The firm and 30 of its limited partners, including CDPQ, GIC and StepStone, offered $83 per share to take the company private in a deal valuing the retailer at $8.7 billion.
The transaction completed in March 2015 and less than a year later PetSmart announced an $800 million distribution to its equity holders.
The timing of this distribution could not be better for BC Partners, which is currently in market seeking €7 billion for its 10th buyout fund. Not only is it advantageous to be returning capital to its existing investors, but it also vindicates the firm’s relatively nascent US strategy and its capacity to furnish its investors with ample co-investment opportunities.
In fact, the 2011-vintage €6.68 billion BC European Capital IX (BCEC IX) is understood to have seen LP co-sponsorship and co-investment totalling €2.8 billion to date, including transactions on both sides of the Atlantic, such as its $6.5 billion acquisition of US cable operator Suddenlink alongside CPPIB, and its $1.3 billion acquisition of French-headquartered animal identification business Allflex.
The transaction also neatly shows off the firm’s operational capabilities. The distribution comes not from a recapitalisation but from cash generation within the business, which is performing beyond expectations, according to a source with knowledge of the matter.
Since the acquisition, BC Partners has actually reduced PetSmart’s net debt to 5.5x EBITDA from 6.4x EBITDA at investment. In May 2015 part of the company’s loan package was also repriced, which resulted in cost savings of $70 million in annual interest expenses.
Post-acquisition, the firm installed retail industry veteran Michael Massey as president and chief executive officer with a mandate to restructure the business and overhaul its management team.
BC Partners and Massey put together a value creation plan focused on both short-term improvements – including improving procurement and product sourcing – and long-term initiatives, such as tailored product offerings.

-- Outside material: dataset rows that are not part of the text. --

(* ===== verification/SubscriptionService.v ===== *)
(** * The subscription service

    [service/subscription_service.go]: assigning, renewing, extending, revoking
    and restoring subscriptions, the maintenance of their usage windows, and
    the branch of [server/middleware/api_key_auth.go] that admits a request of
    a subscriber.  The clock readings are arguments, in the order in which the
    code takes them.  The in-process cache of subscriptions and the metrics are
    not modelled; the calls to the billing cache whose errors are returned are
    arguments. *)

From S2P Require Import Prelude Float64 Errors Subscription SubscriptionRepo.

Definition MaxExpiresAt : time := (62135596800 + 4102444799) * Second.
Definition MaxValidityDays : Z := 36500.
Definition ErrSubscriptionExpired := Forbidden "SUBSCRIPTION_EXPIRED" "subscription has expired".
Definition ErrSubscriptionSuspended := Forbidden "SUBSCRIPTION_SUSPENDED" "subscription is suspended".
Definition ErrSubscriptionAssignConflict := Conflict "SUBSCRIPTION_ASSIGN_CONFLICT" "subscription exists but request conflicts with existing assignment semantics".
Definition ErrSubscriptionNotRevoked := Conflict "SUBSCRIPTION_NOT_REVOKED" "subscription is not revoked".
Definition ErrGroupNotSubscriptionType := BadRequest "GROUP_NOT_SUBSCRIPTION_TYPE" "group is not a subscription type".
Definition ErrInvalidInput := BadRequest "INVALID_INPUT" "at least one of resetDaily, resetWeekly, or resetMonthly must be true".
Definition ErrDailyLimitExceeded := TooManyRequests "DAILY_LIMIT_EXCEEDED" "daily usage limit exceeded".
Definition ErrWeeklyLimitExceeded := TooManyRequests "WEEKLY_LIMIT_EXCEEDED" "weekly usage limit exceeded".
Definition ErrMonthlyLimitExceeded := TooManyRequests "MONTHLY_LIMIT_EXCEEDED" "monthly usage limit exceeded".
Definition ErrSubscriptionNilInput := BadRequest "SUBSCRIPTION_NIL_INPUT" "subscription input cannot be nil".
Definition ErrAdjustWouldExpire := BadRequest "ADJUST_WOULD_EXPIRE" "adjustment would result in expired subscription (remaining days must be > 0)".
Definition ErrCannotShortenExpired := BadRequest "CANNOT_SHORTEN_EXPIRED" "cannot shorten an expired subscription".
Definition ErrGroupNotFound := NotFound "GROUP_NOT_FOUND" "group not found".

Record AssignSubscriptionInput := mkInput {
  in_UserID : Z; in_GroupID : Z; ValidityDays : Z; in_AssignedBy : Z; in_Notes : string }.

(** ** Pure parts *)

Definition normalizeAssignValidityDays (days : Z) : Z :=
  let days := if days <=? 0 then 30 else days in
  if MaxValidityDays <? days then MaxValidityDays else days.
Definition capExpiry (expiresAt : time) : time := if After expiresAt MaxExpiresAt then MaxExpiresAt else expiresAt.
Definition appendSubscriptionNotes (existingNotes newNotes : string) : string :=
  if String.eqb newNotes "" then existingNotes
  else if String.eqb existingNotes "" then newNotes
  else existingNotes +:+ String (byte 10) newNotes.

Definition CheckUsageLimits (sub : UserSubscription float64) (group : Group) (additionalCost : float64) : option goerror :=
  if negb (CheckDailyLimit sub group additionalCost) then Some (AppErr ErrDailyLimitExceeded)
  else if negb (CheckWeeklyLimit sub group additionalCost) then Some (AppErr ErrWeeklyLimitExceeded)
  else if negb (CheckMonthlyLimit sub group additionalCost) then Some (AppErr ErrMonthlyLimitExceeded)
  else None.

Section Pure.
Context (zoneOffset : time -> duration).

Definition renewedSubscriptionTerm (existingSub : UserSubscription float64) (notes : string) (startsAt expiresAt : time)
  : UserSubscription float64 :=
  { existingSub with
      StartsAt := startsAt; ExpiresAt := expiresAt; sub_Status := SubscriptionStatusActive;
      DailyWindowStart := Some (StartOfDay zoneOffset startsAt);
      WeeklyWindowStart := Some startsAt; MonthlyWindowStart := Some startsAt;
      DailyUsageUSD := fzero; WeeklyUsageUSD := fzero; MonthlyUsageUSD := fzero;
      Notes := appendSubscriptionNotes (Notes existingSub) notes }.

Definition detectAssignSemanticConflict (existing : UserSubscription float64) (input : AssignSubscriptionInput) : option string :=
  let normalizedDays := normalizeAssignValidityDays (ValidityDays input) in
  if negb (IsZero (StartsAt existing)) &&
     negb (ExpiresAt existing =? capExpiry (AddDays zoneOffset (StartsAt existing) normalizedDays))
  then Some "validity_days_mismatch"
  else if negb (String.eqb (TrimSpace (Notes existing)) (TrimSpace (in_Notes input))) then Some "notes_mismatch"
  else None.

(** One window of [normalizeExpiredWindowsAt]. *)
Definition clearExpired (k : window) (now : time) (sub : UserSubscription float64) : UserSubscription float64 :=
  match automaticStart zoneOffset k sub now with
  | Some _ => setUsage k fzero (setWindowStart k None sub)
  | None => sub
  end.
Definition normalizeExpiredWindowsAt (subs : list (UserSubscription float64)) (now : time) : list (UserSubscription float64) :=
  map (fun sub => clearExpired Monthly now (clearExpired Weekly now (clearExpired Daily now sub))) subs.
Definition normalizeSubscriptionStatus (subs : list (UserSubscription float64)) (now : time) : list (UserSubscription float64) :=
  map (fun sub => if String.eqb (sub_Status sub) SubscriptionStatusActive && negb (After (ExpiresAt sub) now)
                  then { sub with sub_Status := SubscriptionStatusExpired } else sub) subs.

(** The usage of a window that has passed counts as zero. *)
Definition zeroExpired (k : window) (now : time) (sub : UserSubscription float64) : UserSubscription float64 :=
  match automaticStart zoneOffset k sub now with Some _ => setUsage k fzero sub | None => sub end.
Definition isSome {A} (o : option A) : bool := match o with Some _ => true | None => false end.
Definition ValidateAndCheckLimits (group : Group) (now : time) : ST (UserSubscription float64) (bool * option goerror) := fun sub =>
  if String.eqb (sub_Status sub) SubscriptionStatusExpired then ((false, Some (AppErr ErrSubscriptionExpired)), sub)
  else if String.eqb (sub_Status sub) SubscriptionStatusSuspended then ((false, Some (AppErr ErrSubscriptionSuspended)), sub)
  else if negb (After (ExpiresAt sub) now) then ((false, Some (AppErr ErrSubscriptionExpired)), sub)
  else
    let needsMaintenance :=
      canAutomaticallyResetDailyAt zoneOffset sub now || canAutomaticallyResetWeeklyAt zoneOffset sub now ||
      canAutomaticallyResetMonthlyAt zoneOffset sub now || negb (IsWindowActivated sub) in
    let sub := zeroExpired Monthly now (zeroExpired Weekly now (zeroExpired Daily now sub)) in
    ((needsMaintenance, CheckUsageLimits sub group fzero), sub).
End Pure.

(** ** Operations over the repository *)

Section Service.
Context {num : Numeric} (zoneOffset : time -> duration).
Local Abbreviation world := (table * list fault)%type.
Local Abbreviation method A := (ST world (result goerror A)).

(** [groupRepo.GetByID], as far as the group's own row. *)
Definition groupByID (id : Z) : method Group :=
  call (Some ErrGroupNotFound) None (fun t => (match groups t !! id with Some g => Ok g | None => Err NotFoundError end, t)).

(** *** Windows *)

Definition checkAndActivateWindowAt (sub : UserSubscription float64) (now : time) : method unit :=
  if IsWindowActivated sub then mret (Ok tt)
  else ActivateWindows (sub_ID sub) (StartOfDay zoneOffset now) now.

(** One block of [CheckAndResetWindows]; the subscription is updated in place. *)
Definition resetUsage (k : window) : Z -> option time -> time -> method unit :=
  match k with Daily => ResetDailyUsage | Weekly => ResetWeeklyUsage | Monthly => ResetMonthlyUsage end.
Definition checkAndReset (k : window) (now : time) (sub : UserSubscription float64) : method (UserSubscription float64) :=
  match automaticStart zoneOffset k sub now with
  | None => mret (Ok sub)
  | Some start =>
      _ ←? resetUsage k (sub_ID sub) (windowStart k sub) start;
      mret (Ok (setUsage k fzero (setWindowStart k (Some start) sub)))
  end.
Definition CheckAndResetWindows (sub : UserSubscription float64) (now : time) : method (UserSubscription float64) :=
  sub ←? checkAndReset Daily now sub;
  sub ←? checkAndReset Weekly now sub;
  checkAndReset Monthly now sub.
Definition EnsureWindowMaintenance (sub : option (UserSubscription float64)) (now1 now2 : time) : method (UserSubscription float64) :=
  match sub with
  | None => mret (Err (AppErr ErrSubscriptionNilInput))
  | Some sub =>
      _ ←? checkAndActivateWindowAt sub now1;
      _ ←? CheckAndResetWindows sub now2;
      GetByID (sub_ID sub)
  end.
(** The background variant logs the errors. *)
Definition doWindowMaintenance (sub : UserSubscription float64) (now1 now2 : time) : ST world unit :=
  _ ← checkAndActivateWindowAt sub now1;
  _ ← CheckAndResetWindows sub now2;
  mret tt.
Definition AdminResetQuota (id : Z) (resetDaily resetWeekly resetMonthly : bool) (now : time) : method (UserSubscription float64) :=
  if negb resetDaily && negb resetWeekly && negb resetMonthly then mret (Err (AppErr ErrInvalidInput))
  else
    sub ←? GetByID id;
    _ ←? ResetUsageWindows (sub_ID sub) resetDaily resetWeekly resetMonthly (StartOfDay zoneOffset now) now;
    GetByID id.
Definition RecordUsage (id : Z) (costUSD : float64) : method unit := IncrementUsage id costUSD.
Definition ValidateSubscription (sub : UserSubscription float64) (now : time) : method unit :=
  if String.eqb (sub_Status sub) SubscriptionStatusExpired then mret (Err (AppErr ErrSubscriptionExpired))
  else if String.eqb (sub_Status sub) SubscriptionStatusSuspended then mret (Err (AppErr ErrSubscriptionSuspended))
  else if IsExpired sub now then
    _ ← UpdateStatus (sub_ID sub) SubscriptionStatusExpired; mret (Err (AppErr ErrSubscriptionExpired))
  else mret (Ok tt).

(** *** The branch of the middleware for subscribers: what aborts the request,
    or the subscription it goes on with. *)
Inductive refusal := MaintenanceFailed | SubscriptionInvalid (e : goerror) | UsageLimitExceeded (e : goerror).
Definition refuse (e : goerror) : refusal :=
  if errors_Is e (AppErr ErrDailyLimitExceeded) || errors_Is e (AppErr ErrWeeklyLimitExceeded) ||
     errors_Is e (AppErr ErrMonthlyLimitExceeded)
  then UsageLimitExceeded e else SubscriptionInvalid e.
Definition refusalStatus (r : refusal) : Z :=
  match r with MaintenanceFailed => 500 | SubscriptionInvalid _ => 403 | UsageLimitExceeded _ => 429 end.
(** [now0] and [now3] are read by the two checks, [now1] and [now2] by the
    maintenance between them. *)
Definition admitSubscriber (group : Group) (subscription : UserSubscription float64) (now0 now1 now2 now3 : time)
  : ST world (result refusal (UserSubscription float64)) :=
  let '((needsMaintenance, validateErr), subscription) := ValidateAndCheckLimits zoneOffset group now0 subscription in
  if needsMaintenance then
    r ← EnsureWindowMaintenance (Some subscription) now1 now2;
    match r with
    | Err _ => mret (Err MaintenanceFailed)
    | Ok refreshed =>
        let '((_, validateErr), subscription) := ValidateAndCheckLimits zoneOffset group now3 refreshed in
        mret (match validateErr with Some e => Err (refuse e) | None => Ok subscription end)
    end
  else mret (match validateErr with Some e => Err (refuse e) | None => Ok subscription end).

(** *** Terms *)

(** BEGIN, the body, COMMIT or ROLLBACK.  [own] tells whether the call opens the
    transaction or runs in that of its caller. *)
Definition withSubscriptionUpdateTx (own : bool) (fn : method unit) : method unit := fun w =>
  if negb own then fn w
  else
    let '(b, w1) := remote (fun t => (tt, t)) w in
    match b with
    | Err e => (Err (WrapErr "begin transaction" e), w1)
    | Ok _ =>
        let '(r, (t2, fs2)) := fn w1 in
        match r with
        | Err e => (Err e, (w1.1, fs2))
        | Ok _ => wrapErr "commit transaction" (remote (fun _ => (tt, t2))) (w1.1, fs2)
        end
    end.

(** The body of the transaction: the row is locked from its reading on. *)
Definition updateLockedTerm (subscriptionID validityDays : Z) (notes : string) (assignmentSemantics : bool) (now : time) : method unit :=
  existingSub ←? wrapErr "lock subscription for renewal" (GetByIDForUpdate subscriptionID);
  if assignmentSemantics && String.eqb (sub_Status existingSub) SubscriptionStatusSuspended then mret (Ok tt)
  else
    let isExpired :=
      if assignmentSemantics
      then String.eqb (sub_Status existingSub) SubscriptionStatusExpired ||
           (negb (String.eqb (sub_Status existingSub) SubscriptionStatusSuspended) && negb (After (ExpiresAt existingSub) now))
      else negb (After (ExpiresAt existingSub) now) in
    let newExpiresAt := capExpiry (AddDays zoneOffset (if isExpired then now else ExpiresAt existingSub) validityDays) in
    let notes := if assignmentSemantics && String.eqb (TrimSpace (Notes existingSub)) (TrimSpace notes) then "" else notes in
    if isExpired then
      _ ←? wrapErr "renew expired subscription" (Update (renewedSubscriptionTerm zoneOffset existingSub notes now newExpiresAt));
      mret (Ok tt)
    else
      _ ←? wrapErr "extend subscription" (ExtendExpiry (sub_ID existingSub) newExpiresAt);
      _ ←? (if negb (String.eqb (sub_Status existingSub) SubscriptionStatusActive)
            then wrapErr "update subscription status" (UpdateStatus (sub_ID existingSub) SubscriptionStatusActive)
            else mret (Ok tt));
      if negb (String.eqb notes "")
      then wrapErr "update subscription notes" (UpdateNotes (sub_ID existingSub) (appendSubscriptionNotes (Notes existingSub) notes))
      else mret (Ok tt).
Definition updateExistingSubscriptionTerm (own : bool) (subscriptionID validityDays : Z) (notes : string)
  (assignmentSemantics : bool) (now : time) : method unit :=
  withSubscriptionUpdateTx own (updateLockedTerm subscriptionID validityDays notes assignmentSemantics now).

But some market participants are sceptical about BC Partners’ ability to compete in the US market – or indeed whether a fund with “European” in its name should be committing so much of its capital on the other side of the pond.
While its first US transaction – a $350 million investment in Office Depot in 2009 – and its 2010 investment in healthcare cost management solutions business MultiPlan put in a solid performance, the firm has yet to exit professional services business Teneo – an investment made in 2014 – and its investment in Hamilton Sundstrand Industrial (now Accudyne Industries) is understood to be valued at less than 1x.
For-profit school ATI Enterprises, a 2009 investment, reportedly filed for bankruptcy in 2014 listing debt of $500 million and assets of less than $50,000 after paying $3.7 million over allegations it submitted false claims for student financial aid.
But its most recent US investments appear to be performing well. A partial exit from fellow Fund IX portfolio company Suddenlink after two-and-a-half years in a deal valuing the business at around $9.1 billion delivered cash proceeds of $960 million and a vendor note of around $200 million to BCEC IX and CPPIB. The sale of the 70 percent stake produced an implied return on initial investment of around 2.3x in euros.
A hefty distribution from PetSmart will likely assuage any further doubts.